• **Required action**: Reproduce the entries in full, with no changes.

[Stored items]

Definition createHardwareProfileAnnotations (profileType displayName description : string) (disabled : bool)
    : prog HwpMigrationE (gmap string string) :=
  now ← trigger Now;
  mret {[hardwareProfileVisibilityAnnotation := getFeatureVisibility profileType;
         hardwareProfileModifiedDateAnnotation := now;
         hardwareProfileDisplayNameAnnotation := displayName;
         hardwareProfileDescriptionAnnotation := description;
         hardwareProfileDisabledAnnotation := FormatBool disabled]}.

(** [cluster.GetHardwareProfile]: whether the profile is there, or the error. *)
Definition GetHardwareProfile (name namespace : string) : prog HwpMigrationE (option goerr) := trigger (GetProfile name namespace).

(** [cluster.CreateHardwareProfile]. *)
Definition CreateHardwareProfile (hwp : NewProfile) : prog HwpMigrationE (option goerr) :=
  err ← trigger (CreateProfile hwp);
  match err with
  | Some err =>
      if negb (err_is TagAlreadyExists err)
      then mret (Some (wrapf ("failed to create HardwareProfile '" +:+ pf_Namespace hwp +:+ "/" +:+ pf_Name hwp +:+ "'") err))
      else mret None
  | None => mret None
  end.

(** A toleration of an AcceleratorProfile. *)
Definition ap_toleration (tol : value) : option Toleration :=
  match tol with
  | VMap m => Some (toleration_of (text_at m "key") (text_at m "value") (text_at m "operator") (text_at m "effect"))
  | _ => None
  end.

Definition ap_tolerations (spec : value_map) : list Toleration :=
  match NestedSlice spec ["tolerations"] with
  | Ok (Some tols) => omap ap_toleration tols
  | _ => []
  end.

(** The maximum of a resource, if there is one. *)
Definition max_count (counts : gmap string string) (key : string) : option IntOrString :=
  match counts !! key with
  | Some v => if String.eqb v "" then None else Some (StrVal v)
  | None => None
  end.

Definition count_text (counts : gmap string string) (key : string) : IntOrString := StrVal (default "" (counts !! key)).

Definition ap_identifiers (identifier profileType : string) (containerCounts : gmap string string) : list ProfileIdentifier :=
  let max key := if String.eqb profileType notebooks then max_count containerCounts key else None in
  [MkProfileIdentifier identifier "Accelerator" (IntVal 1) None (IntVal 1);
   MkProfileIdentifier "cpu" "CPU" (count_text containerCounts "minCpu") (max "maxCpu") (count_text containerCounts "minCpu");
   MkProfileIdentifier "memory" "Memory" (count_text containerCounts "minMemory") (max "maxMemory")
     (count_text containerCounts "minMemory")].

• **Solution below**:
Definition createHardwareProfileAnnotations (profileType displayName description : string) (disabled : bool)
    : prog HwpMigrationE (gmap string string) :=
  now ← trigger Now;
  mret {[hardwareProfileVisibilityAnnotation := getFeatureVisibility profileType;
         hardwareProfileModifiedDateAnnotation := now;
         hardwareProfileDisplayNameAnnotation := displayName;
         hardwareProfileDescriptionAnnotation := description;
         hardwareProfileDisabledAnnotation := FormatBool disabled]}.

(** [cluster.GetHardwareProfile]: whether the profile is there, or the error. *)
Definition GetHardwareProfile (name namespace : string) : prog HwpMigrationE (option goerr) := trigger (GetProfile name namespace).

(** [cluster.CreateHardwareProfile]. *)
Definition CreateHardwareProfile (hwp : NewProfile) : prog HwpMigrationE (option goerr) :=
  err ← trigger (CreateProfile hwp);
  match err with
  | Some err =>
      if negb (err_is TagAlreadyExists err)
      then mret (Some (wrapf ("failed to create HardwareProfile '" +:+ pf_Namespace hwp +:+ "/" +:+ pf_Name hwp +:+ "'") err))
      else mret None
  | None => mret None
  end.

(** A toleration of an AcceleratorProfile. *)
Definition ap_toleration (tol : value) : option Toleration :=
  match tol with
  | VMap m => Some (toleration_of (text_at m "key") (text_at m "value") (text_at m "operator") (text_at m "effect"))
  | _ => None
  end.

Definition ap_tolerations (spec : value_map) : list Toleration :=
  match NestedSlice spec ["tolerations"] with
  | Ok (Some tols) => omap ap_toleration tols
  | _ => []
  end.

(** The maximum of a resource, if there is one. *)
Definition max_count (counts : gmap string string) (key : string) : option IntOrString :=
  match counts !! key with
  | Some v => if String.eqb v "" then None else Some (StrVal v)
  | None => None
  end.

Definition count_text (counts : gmap string string) (key : string) : IntOrString := StrVal (default "" (counts !! key)).

Definition ap_identifiers (identifier profileType : string) (containerCounts : gmap string string) : list ProfileIdentifier :=
  let max key := if String.eqb profileType notebooks then max_count containerCounts key else None in
  [MkProfileIdentifier identifier "Accelerator" (IntVal 1) None (IntVal 1);
   MkProfileIdentifier "cpu" "CPU" (count_text containerCounts "minCpu") (max "maxCpu") (count_text containerCounts "minCpu");
   MkProfileIdentifier "memory" "Memory" (count_text containerCounts "minMemory") (max "maxMemory")
     (count_text containerCounts "minMemory")].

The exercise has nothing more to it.